+++ MATERIAL PROVIDED
(* ===== verification/Mkfs.v ===== *)
(** * The file system image builder

    Models src/mkfs.c, the program of the build host that makes the initial disk image, on
    top of the on-disk formats of src/fs.h that the kernel uses ([Fs]).  The image is a host
    file of [mk_nsect] sectors.  The host is a parameter: which of its calls on the image
    succeed, and what the reads of a named file deliver.  An exit after [perror] and a failed
    [assert] are [Panic]; the messages on the standard output are left out.  The host is
    little-endian, so a C struct has in memory the bytes it has on the disk.

    [iappend_loop] takes fuel; it copies at least a byte in each round, and [iappend] gives
    it one unit more than there are bytes. *)

From S2P Require Import Prelude Param KString Spinlock Bio Log LogCrash LogOps Fs FsView FsFile FsRead FsInode FsWrite.
Local Open Scope Z_scope.

(** ** Definitions *)

Definition NINODES : Z := 200.
Definition nbitmap : Z := FSSIZE / (BSIZE * 8) + 1.
Definition ninodeblocks : Z := NINODES / IPB + 1.
Definition nlog : Z := LOGSIZE.

(** [UID], [GID] and [MODE] of src/param.h. *)
Definition DEFAULT_UID : Z := 0.
Definition DEFAULT_GID : Z := 0.
Definition DEFAULT_MODE : Z := 493.

(** The host: whether the [n]th call on the image file succeeds, whether the image can be
    created, and what successive reads of a file return until the end. *)
Record host := mkHost {
  h_io : nat → bool;
  h_creat : bool;
  h_open : list Z → option (list (list Z))
}.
++++++
WHAT YOU SHOULD DO
Please output all the lines above exactly as given.

THE COMPLETED TASK
(* ===== verification/Mkfs.v ===== *)
(** * The file system image builder

    Models src/mkfs.c, the program of the build host that makes the initial disk image, on
    top of the on-disk formats of src/fs.h that the kernel uses ([Fs]).  The image is a host
    file of [mk_nsect] sectors.  The host is a parameter: which of its calls on the image
    succeed, and what the reads of a named file deliver.  An exit after [perror] and a failed
    [assert] are [Panic]; the messages on the standard output are left out.  The host is
    little-endian, so a C struct has in memory the bytes it has on the disk.

    [iappend_loop] takes fuel; it copies at least a byte in each round, and [iappend] gives
    it one unit more than there are bytes. *)

From S2P Require Import Prelude Param KString Spinlock Bio Log LogCrash LogOps Fs FsView FsFile FsRead FsInode FsWrite.
Local Open Scope Z_scope.

(** ** Definitions *)

Definition NINODES : Z := 200.
Definition nbitmap : Z := FSSIZE / (BSIZE * 8) + 1.
Definition ninodeblocks : Z := NINODES / IPB + 1.
Definition nlog : Z := LOGSIZE.

(** [UID], [GID] and [MODE] of src/param.h. *)
Definition DEFAULT_UID : Z := 0.
Definition DEFAULT_GID : Z := 0.
Definition DEFAULT_MODE : Z := 493.

(** The host: whether the [n]th call on the image file succeeds, whether the image can be
    created, and what successive reads of a file return until the end. *)
Record host := mkHost {
  h_io : nat → bool;
  h_creat : bool;
  h_open : list Z → option (list (list Z))
}.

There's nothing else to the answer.